Pelo contrário, a conduta do ministro da economia tem a marca dos interesses da classe que ilumina sua consciência. Há pouco mais de um ano, naquela fatídica reunião de 22 de abril de 2020, Paulo Guedes, sem nenhum pudor, expressaria seu desprezo pelas empresas de pequeno porte, justo as que mais geram emprego com carteira assinada no país:

| Nós vamos botar dinheiro, e vai dar certo e nós vamos ganhar dinheiro. Nós vamos ganhar dinheiro usando recursos públicos pra salvar grandes companhias. Agora, nós vamos perder dinheiro salvando empresas pequenininhas. Paulo Guedes. |

Dito e feito. Enquanto mais de R$ 1,216 trilhão foi destinado à recomposição das carteiras de ações de bancos e do sistema financeiro, pequenas e microempresas agonizam, e muitas até fecham as portas com dificuldades em acessar linhas de crédito. O que torna esse quadro ainda mais grave:

| O fechamento das empresas reflete nos problemas de renda nas famílias. Isto é, torna-se uma cadeia negativa no fluxo de renda da economia. A crise afeta mais intensamente as empresas pequenas, que não têm muito capital de giro. Luiz Rabi, econ. Serasa. |

De tão recente, como esquecer o veto de Bolsonaro, endossado pelo referido ministro, em relação à entrada do município na zona de abrangência da Sudene?

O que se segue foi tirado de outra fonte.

(* ===== verification/WebAdmin.v ===== *)
(** * apps/web/src/features/admin: the operator's pages

    PlatformOverview.tsx, PlatformTenants.tsx and PlatformReports.tsx. *)

From S2P Require Import Prelude JsString JsNum JsDate Json Shared Gateway Zod WebClient WebEndpoints WebUi WebFormat.
From Stdlib Require Import Ascii.

(** endpoints.ts: what the operator's routes answer. *)
Record PlatformStats := mkPlatformStats {
  pl_workspaces : Z; pl_users : Z; pl_activeKeys : Z; pl_requests30d : Z; pl_costUsd30d : string }.
Record PlatformWorkspace := mkPlatformWorkspace {
  pw_id : string; pw_name : string; pw_slug : string; pw_createdAt : Z; pw_members : Z; pw_projects : Z;
  pw_requests30d : Z; pw_costUsd30d : string }.
Record PlatformDayPoint := mkPlatformDay { py_date : string; py_requests : Z; py_costUsd : string }.
Definition spend (w : PlatformWorkspace) : option number := Number (inl (pw_costUsd30d w)).
(** [(a, b) => Number(b.costUsd30d) - Number(a.costUsd30d)]; NaN counts as equal. *)
Definition biggest (a b : PlatformWorkspace) : bool :=
  match spend a, spend b with Some x, Some y => 0 <=? num_mant (num_sub x y) | _, _ => true end.
Definition by_spend (l : list PlatformWorkspace) : list PlatformWorkspace := order_by biggest l.
(** [s.slice(5)]: a date without its year. *)
Definition trend (series : Query (list PlatformDayPoint)) : list (string * option number * Z) :=
  map (fun d => (slice_from 5 (py_date d), Number (inl (py_costUsd d)), py_requests d)) (q_rows series).

Section admin.
Context (format : Z -> string -> string) (toLocaleString : Z -> string).

(** ** PlatformOverview *)
Definition topTenants (workspaces : Query (list PlatformWorkspace)) : list PlatformWorkspace :=
  take 5 (by_spend (q_rows workspaces)).
Definition PlatformOverview {Ev} (stats : Query PlatformStats) (workspaces : Query (list PlatformWorkspace)) : list (Node Ev) :=
  let stat f := dec (for_some (q_data stats) f 0) in
  [ PageHeader "Platform" "Overview" [];
    Box "Workspaces" [Text (stat pl_workspaces)]; Box "Users" [Text (stat pl_users)];
    Box "Active keys" [Text (stat pl_activeKeys)];
    Box "Spend (30d)" [Text (formatUsd (inl (for_some (q_data stats) pl_costUsd30d "0")) true)];
    Box "Top tenants by spend"
      [ DataTable ["Workspace"; "Spend"] (q_isLoading workspaces)
          (map (fun w => [Link ("/" +:+ pw_slug w) (pw_name w); Text (usd (pw_costUsd30d w))]) (topTenants workspaces)) ] ].

(** ** PlatformTenants *)
(** [s.toLowerCase().includes(needle)] *)
Definition matches (needle s : string) : bool := includes needle (to_lower s).
Definition tenant_rows (q : string) (all : list PlatformWorkspace) : list PlatformWorkspace :=
  let needle := to_lower (trim q) in
  if String.eqb needle "" then all else List.filter (fun w => matches needle (pw_name w) || matches needle (pw_slug w)) all.
(** Events: what is searched for.  The table's default order is by spend. *)
Definition PlatformTenants (workspaces : Query (list PlatformWorkspace)) (q : string) : list (Node string) :=
  [ PageHeader "Platform" "Tenants" [ Search "Search tenants" q id ];
    DataTable ["Workspace"; "Slug"; "Members"; "Projects"; "Requests (30d)"; "Spend (30d)"; "Created"]
      (q_isLoading workspaces)
      (map (fun w => [ Link ("/" +:+ pw_slug w) (pw_name w); Text (pw_slug w); Text (dec (pw_members w));
                       Text (dec (pw_projects w)); Text (toLocaleString (pw_requests30d w)); Text (usd (pw_costUsd30d w));
                       Text (format (pw_createdAt w) "MMM D, YYYY") ])
         (by_spend (tenant_rows q (q_rows workspaces)))) ].

(** ** PlatformReports *)
Definition report_cells (w : PlatformWorkspace) : list string :=
  [ pw_name w; pw_slug w; dec_signed (pw_members w); dec_signed (pw_projects w); dec_signed (pw_requests30d w);
    match spend w with Some n => toFixed 6 n | None => "NaN" end ].
Definition tenant_header : list string := ["Workspace"; "Slug"; "Members"; "Projects"; "Requests30d"; "SpendUSD30d"].
(** [rows.map((r) => r.map(csv).join(",")).join("\n")] *)
Definition csv_content (rows : list (list string)) : string := join nl (map (fun r => join "," (map csv r)) rows).
Inductive ReportEvent := ExportReport.
Definition exportReport (now : Z) (workspaces : Query (list PlatformWorkspace)) : Effect :=
  SaveFile ("tokenledger-tenants_" +:+ format now "YYYY-MM-DD_HHmm" +:+ ".csv")
    (csv_content (tenant_header :: map report_cells (by_spend (q_rows workspaces)))).
Definition PlatformReports (workspaces : Query (list PlatformWorkspace)) : list (Node ReportEvent) :=
  let tenants := by_spend (q_rows workspaces) in
  [ PageHeader "Platform" "Reports" [ Button "Export tenant CSV" (length tenants =? 0)%nat false ExportReport ];
    DataTable ["Workspace"; "Members"; "Projects"; "Requests"; "Spend"] (q_isLoading workspaces)
      (map (fun w => [ Text (pw_name w); Text (dec (pw_members w)); Text (dec (pw_projects w));
                       Text (toLocaleString (pw_requests30d w)); Text (usd (pw_costUsd30d w)) ]) tenants) ].
End admin.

Foram, mais uma vez, fiéis à ideologia liberal, e avessos a tal forma de intervenção estatal, que teria por finalidade amenizar os graves problemas socioeconômicas dos quais padece a microrregião de Governador Valadares.

No fim das contas, vetaram foi a inclusão do setor produtivo local no grupo dos que são beneficiados pelos recursos do Fundo Constitucional de Financiamento do Nordeste, o principal instrumento financeiro da Política Nacional de Desenvolvimento Regional na zona de atuação da referida superintendência.

Torna-se evidente, portanto, um conflito de interesses entre o pato e a galinha. Nesse sentido, cabe perguntar, já que fazê-lo não ofende. Ainda mais uma pergunta antiga, cuja autoria é de terceiros, mas que, no entanto, faz mais sentido aqui e agora: “até quando o comércio local vai suportar isso”?